Michael and Lisabeth reviewed qualitative and quantitative research from peer-reviewed policy white papers and other reports and government documents to understand more about what is known about price regulation and its impact on future drug development and innovation.
It’s an important topic right now, as potential drug price controls could have a range of downstream consequences for the global biopharmaceutical market and more importantly, for patient health. Our analysis explores the evidence surrounding the relationship between biopharmaceutical revenues and market size, and the level of research and development spending or innovative output in the form of new drug approvals.
Some key highlights:
- Reducing incentives to invest in R&D results in less innovation. The paper shows robust empirical evidence of a relationship between drugmakers’ expected economic returns and what we might term innovative output – such as the number of clinical trials conducted and the number of new drugs approved. Multiple studies found that reducing market size or expected economic returns, or the potential for reduction in these returns, hurts innovative output. And, as one might expect, the flip side is also true – when expected returns go up, innovative output goes up.

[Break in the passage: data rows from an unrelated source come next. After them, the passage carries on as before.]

(** The templated coding of a narrower signed type is lossless: for every
    [int32_t] (converted to [uint64_t] on the way out and back to [int32_t] on
    the way in) decoding the encoding gives the value back. *)
Theorem decode_encode_int32 clz0 v rest :
  is_i32 v →
  decode_integral i32 (encode_integral clz0 v ++ rest)
  = Some (length (encode_integral clz0 v), v).
Proof.
  intros Hv. unfold decode_integral, encode_integral.
  rewrite decode_encode by apply u64_range.
  do 2 f_equal. width_lia.
Qed.

Lemma decode_encode_int32_witness :
  decode_integral i32 (encode_integral 0 (-2147483648) ++ [])
  = Some (length (encode_integral 0 (-2147483648)), -2147483648).
Proof. apply decode_encode_int32. vm_compute. intuition discriminate. Defined.

(** [reverse_byte_order] reverses the object representation: the bytes of
    the result are the bytes of the argument in the opposite order, so that it
    is its own inverse and [from_big_endian] undoes [to_big_endian]. *)
Theorem reverse_byte_order_correct n v :
  (1 <= n)%nat → 0 <= v < 2 ^ (8 * Z.of_nat n) →
  le_bytes n (to_big_endian n v) = rev (le_bytes n v)
  ∧ from_big_endian n (to_big_endian n v) = v.
Proof.
  intros Hn Hv. split; [by apply le_bytes_reverse|by apply reverse_involutive].
Qed.

Lemma reverse_byte_order_correct_witness :
  from_big_endian 4 (to_big_endian 4 0x01020304) = 0x01020304.
Proof. apply reverse_byte_order_correct; [lia|]. vm_compute. intuition discriminate. Defined.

- Public policies can increase or decrease incentives for innovation. From our analysis, it is clear that government policies that lower regulatory barriers to market entry may lead to more private sector research and development spending. Policies that expanded the market, such as Medicare Part D or government-led pro-vaccination efforts, may have led to new technologies and increased innovative output. On the other hand, studies link price controls and other restrictions on expected revenue directly with fewer drug approvals and reduced R&D spending. The research shows that these revenue cuts lower incentives for developing new drugs.
- It is not clear exactly how much price regulations will hurt future innovation. Our review of the research showed a wide range of estimates about how much innovation would be impacted by the loss of revenue. This sounds familiar, as even the Congressional Budget Office has recently adjusted its estimates. Our review showed that using the most conservative estimates, a 1% reduction in potential market size could result in anywhere from a 0.2% to a 4%-6% reduction in the number of new drugs approved.
Evidence-based policymaking should include acknowledging the trade-offs and risks associated with those policies. From the research, which includes material from people with varying viewpoints about drug prices, it is widely predicted that drug price regulations will result in fewer therapies coming to market.
That could seriously impact patient health, though, as Michael and Lisabeth show, there is a lack of substantive research about how drug pricing policies will affect those patient outcomes. From the research, though, we can conclude that the smallest changes in incentives for R&D, compounded over the many years drugs are in development, could have a downstream effect on patient mortality and morbidity outcomes over time. We all agree that improving health is a priority; thus, policymakers would be wise, given the available evidence, to approach the topic of price regulation carefully.
John M. O'Brien, PharmD, MPH, is President and Chief Executive Officer of the National Pharmaceutical Council.